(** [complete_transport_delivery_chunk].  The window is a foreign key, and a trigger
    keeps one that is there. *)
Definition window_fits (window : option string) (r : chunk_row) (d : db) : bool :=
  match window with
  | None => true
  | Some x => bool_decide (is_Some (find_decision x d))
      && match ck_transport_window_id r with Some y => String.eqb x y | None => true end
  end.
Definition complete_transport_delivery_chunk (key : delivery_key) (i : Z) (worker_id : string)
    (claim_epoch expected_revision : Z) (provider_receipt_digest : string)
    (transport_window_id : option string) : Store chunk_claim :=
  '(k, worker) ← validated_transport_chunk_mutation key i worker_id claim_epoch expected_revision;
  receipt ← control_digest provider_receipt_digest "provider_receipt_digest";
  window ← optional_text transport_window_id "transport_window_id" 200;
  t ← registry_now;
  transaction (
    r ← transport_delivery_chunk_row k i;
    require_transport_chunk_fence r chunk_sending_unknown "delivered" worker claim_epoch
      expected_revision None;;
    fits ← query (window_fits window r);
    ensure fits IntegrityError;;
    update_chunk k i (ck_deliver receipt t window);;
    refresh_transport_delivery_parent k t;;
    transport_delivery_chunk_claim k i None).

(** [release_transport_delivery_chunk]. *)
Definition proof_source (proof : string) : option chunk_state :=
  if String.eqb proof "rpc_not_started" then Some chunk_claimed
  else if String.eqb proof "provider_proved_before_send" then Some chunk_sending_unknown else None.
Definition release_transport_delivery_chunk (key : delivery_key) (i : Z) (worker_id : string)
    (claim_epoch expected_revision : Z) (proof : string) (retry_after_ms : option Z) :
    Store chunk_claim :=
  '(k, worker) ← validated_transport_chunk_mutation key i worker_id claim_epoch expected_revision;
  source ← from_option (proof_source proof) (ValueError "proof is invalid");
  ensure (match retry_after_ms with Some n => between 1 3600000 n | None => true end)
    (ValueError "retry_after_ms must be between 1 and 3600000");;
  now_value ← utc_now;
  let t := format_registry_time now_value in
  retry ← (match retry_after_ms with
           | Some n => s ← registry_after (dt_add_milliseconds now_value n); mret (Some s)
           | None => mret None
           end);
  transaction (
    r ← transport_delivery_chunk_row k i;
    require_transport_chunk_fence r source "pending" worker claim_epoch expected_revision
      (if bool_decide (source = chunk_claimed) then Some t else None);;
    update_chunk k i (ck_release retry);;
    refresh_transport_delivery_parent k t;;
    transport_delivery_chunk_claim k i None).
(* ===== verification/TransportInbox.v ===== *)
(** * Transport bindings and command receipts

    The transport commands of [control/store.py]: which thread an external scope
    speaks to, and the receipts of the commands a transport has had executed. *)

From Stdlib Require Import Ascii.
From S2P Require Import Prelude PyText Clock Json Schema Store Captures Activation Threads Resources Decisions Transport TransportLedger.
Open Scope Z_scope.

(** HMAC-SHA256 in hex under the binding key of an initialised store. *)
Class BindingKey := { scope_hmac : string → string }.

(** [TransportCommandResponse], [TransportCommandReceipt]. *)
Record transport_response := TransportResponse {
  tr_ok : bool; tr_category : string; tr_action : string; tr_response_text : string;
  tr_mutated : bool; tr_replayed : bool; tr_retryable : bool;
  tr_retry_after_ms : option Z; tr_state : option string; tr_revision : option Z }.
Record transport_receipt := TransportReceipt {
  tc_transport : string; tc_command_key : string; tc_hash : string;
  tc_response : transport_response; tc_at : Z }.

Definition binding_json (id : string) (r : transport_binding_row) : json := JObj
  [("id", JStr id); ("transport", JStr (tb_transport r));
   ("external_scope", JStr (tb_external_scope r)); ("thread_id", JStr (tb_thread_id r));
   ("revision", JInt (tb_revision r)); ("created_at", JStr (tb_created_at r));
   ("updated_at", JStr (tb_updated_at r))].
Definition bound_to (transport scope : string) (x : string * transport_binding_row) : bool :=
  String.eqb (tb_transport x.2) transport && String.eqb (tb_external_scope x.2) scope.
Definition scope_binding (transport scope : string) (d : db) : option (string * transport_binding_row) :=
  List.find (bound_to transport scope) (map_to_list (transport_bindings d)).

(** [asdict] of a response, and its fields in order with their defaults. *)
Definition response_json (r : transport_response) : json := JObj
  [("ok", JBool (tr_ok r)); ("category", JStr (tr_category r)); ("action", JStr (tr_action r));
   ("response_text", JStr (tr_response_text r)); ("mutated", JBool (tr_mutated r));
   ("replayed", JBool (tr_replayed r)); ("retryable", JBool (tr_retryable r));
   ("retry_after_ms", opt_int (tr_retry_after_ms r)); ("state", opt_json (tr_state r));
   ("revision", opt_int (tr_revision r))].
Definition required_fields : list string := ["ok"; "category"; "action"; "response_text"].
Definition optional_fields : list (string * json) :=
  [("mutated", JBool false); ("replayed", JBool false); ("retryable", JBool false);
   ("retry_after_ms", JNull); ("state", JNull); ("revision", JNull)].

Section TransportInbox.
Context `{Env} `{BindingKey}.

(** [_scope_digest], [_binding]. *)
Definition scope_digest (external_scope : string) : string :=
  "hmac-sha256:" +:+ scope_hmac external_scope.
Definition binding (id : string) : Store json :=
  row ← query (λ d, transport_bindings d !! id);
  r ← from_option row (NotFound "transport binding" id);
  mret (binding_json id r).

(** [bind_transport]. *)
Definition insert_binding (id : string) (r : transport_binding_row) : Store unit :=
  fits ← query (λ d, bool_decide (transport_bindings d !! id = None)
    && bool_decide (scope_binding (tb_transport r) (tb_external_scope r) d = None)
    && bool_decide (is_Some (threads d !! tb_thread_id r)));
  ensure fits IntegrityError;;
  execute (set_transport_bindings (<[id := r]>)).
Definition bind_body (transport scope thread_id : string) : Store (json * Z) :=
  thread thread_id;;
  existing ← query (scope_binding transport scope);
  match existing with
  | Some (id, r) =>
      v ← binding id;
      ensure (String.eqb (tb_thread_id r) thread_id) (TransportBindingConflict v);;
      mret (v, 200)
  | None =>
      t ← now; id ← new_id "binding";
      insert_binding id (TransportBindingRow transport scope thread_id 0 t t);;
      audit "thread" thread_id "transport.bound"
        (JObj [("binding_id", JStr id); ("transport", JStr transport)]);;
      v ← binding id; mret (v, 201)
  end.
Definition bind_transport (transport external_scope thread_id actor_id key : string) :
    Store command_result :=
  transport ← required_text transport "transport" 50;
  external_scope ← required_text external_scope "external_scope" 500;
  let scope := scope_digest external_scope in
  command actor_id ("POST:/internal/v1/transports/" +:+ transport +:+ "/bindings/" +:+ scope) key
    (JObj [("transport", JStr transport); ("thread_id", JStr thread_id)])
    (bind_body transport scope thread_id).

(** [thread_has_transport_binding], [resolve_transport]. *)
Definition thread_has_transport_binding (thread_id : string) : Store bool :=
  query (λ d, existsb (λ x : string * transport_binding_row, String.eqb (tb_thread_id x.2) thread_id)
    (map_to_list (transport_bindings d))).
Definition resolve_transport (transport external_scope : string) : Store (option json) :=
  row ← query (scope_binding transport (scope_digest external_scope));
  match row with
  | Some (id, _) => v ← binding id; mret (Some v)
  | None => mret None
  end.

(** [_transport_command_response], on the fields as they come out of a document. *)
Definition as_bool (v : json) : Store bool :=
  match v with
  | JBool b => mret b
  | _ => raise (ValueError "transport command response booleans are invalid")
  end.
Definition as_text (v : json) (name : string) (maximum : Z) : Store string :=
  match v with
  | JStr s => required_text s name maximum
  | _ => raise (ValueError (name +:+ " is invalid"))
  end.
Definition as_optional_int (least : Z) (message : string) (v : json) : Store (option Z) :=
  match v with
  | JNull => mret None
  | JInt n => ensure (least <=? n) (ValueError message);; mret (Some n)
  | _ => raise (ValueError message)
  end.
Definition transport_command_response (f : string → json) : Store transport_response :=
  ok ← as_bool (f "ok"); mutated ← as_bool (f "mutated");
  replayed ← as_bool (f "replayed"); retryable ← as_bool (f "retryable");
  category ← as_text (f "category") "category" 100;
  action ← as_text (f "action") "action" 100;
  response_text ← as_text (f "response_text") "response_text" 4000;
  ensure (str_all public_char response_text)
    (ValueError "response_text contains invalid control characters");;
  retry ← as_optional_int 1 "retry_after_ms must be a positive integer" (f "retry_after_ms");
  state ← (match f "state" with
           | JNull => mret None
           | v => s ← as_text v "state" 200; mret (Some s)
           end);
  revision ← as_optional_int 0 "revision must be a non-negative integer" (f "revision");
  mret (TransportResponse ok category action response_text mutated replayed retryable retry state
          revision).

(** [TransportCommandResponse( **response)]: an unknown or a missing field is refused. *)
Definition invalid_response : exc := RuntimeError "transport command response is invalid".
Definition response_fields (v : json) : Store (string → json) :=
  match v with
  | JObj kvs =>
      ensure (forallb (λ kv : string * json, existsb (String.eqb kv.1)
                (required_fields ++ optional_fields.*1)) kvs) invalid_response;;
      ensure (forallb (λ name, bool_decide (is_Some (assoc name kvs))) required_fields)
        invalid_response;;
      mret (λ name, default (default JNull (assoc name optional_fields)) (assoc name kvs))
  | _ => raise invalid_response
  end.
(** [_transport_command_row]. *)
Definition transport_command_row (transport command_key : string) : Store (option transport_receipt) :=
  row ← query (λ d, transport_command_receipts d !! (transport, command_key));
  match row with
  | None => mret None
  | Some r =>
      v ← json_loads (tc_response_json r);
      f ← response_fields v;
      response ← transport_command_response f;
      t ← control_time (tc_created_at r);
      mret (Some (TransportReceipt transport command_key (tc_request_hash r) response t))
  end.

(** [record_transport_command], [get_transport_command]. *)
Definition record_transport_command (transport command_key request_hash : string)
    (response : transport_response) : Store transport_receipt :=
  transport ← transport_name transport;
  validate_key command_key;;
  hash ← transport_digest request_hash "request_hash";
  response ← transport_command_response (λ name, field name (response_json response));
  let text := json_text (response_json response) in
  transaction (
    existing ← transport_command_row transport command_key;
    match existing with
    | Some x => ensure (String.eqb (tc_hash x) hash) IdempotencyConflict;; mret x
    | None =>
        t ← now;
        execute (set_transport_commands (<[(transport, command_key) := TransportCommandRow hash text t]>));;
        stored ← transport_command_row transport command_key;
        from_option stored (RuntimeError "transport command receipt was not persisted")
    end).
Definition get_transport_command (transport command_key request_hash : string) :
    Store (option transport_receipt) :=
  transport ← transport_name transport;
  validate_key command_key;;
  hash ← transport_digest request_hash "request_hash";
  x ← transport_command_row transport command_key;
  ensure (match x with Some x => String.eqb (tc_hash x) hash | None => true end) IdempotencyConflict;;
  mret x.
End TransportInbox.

• • • • •

How to complete this task » Determine the number of lines in the entries that contain "JInt", then write that number alone.

Completed task » 2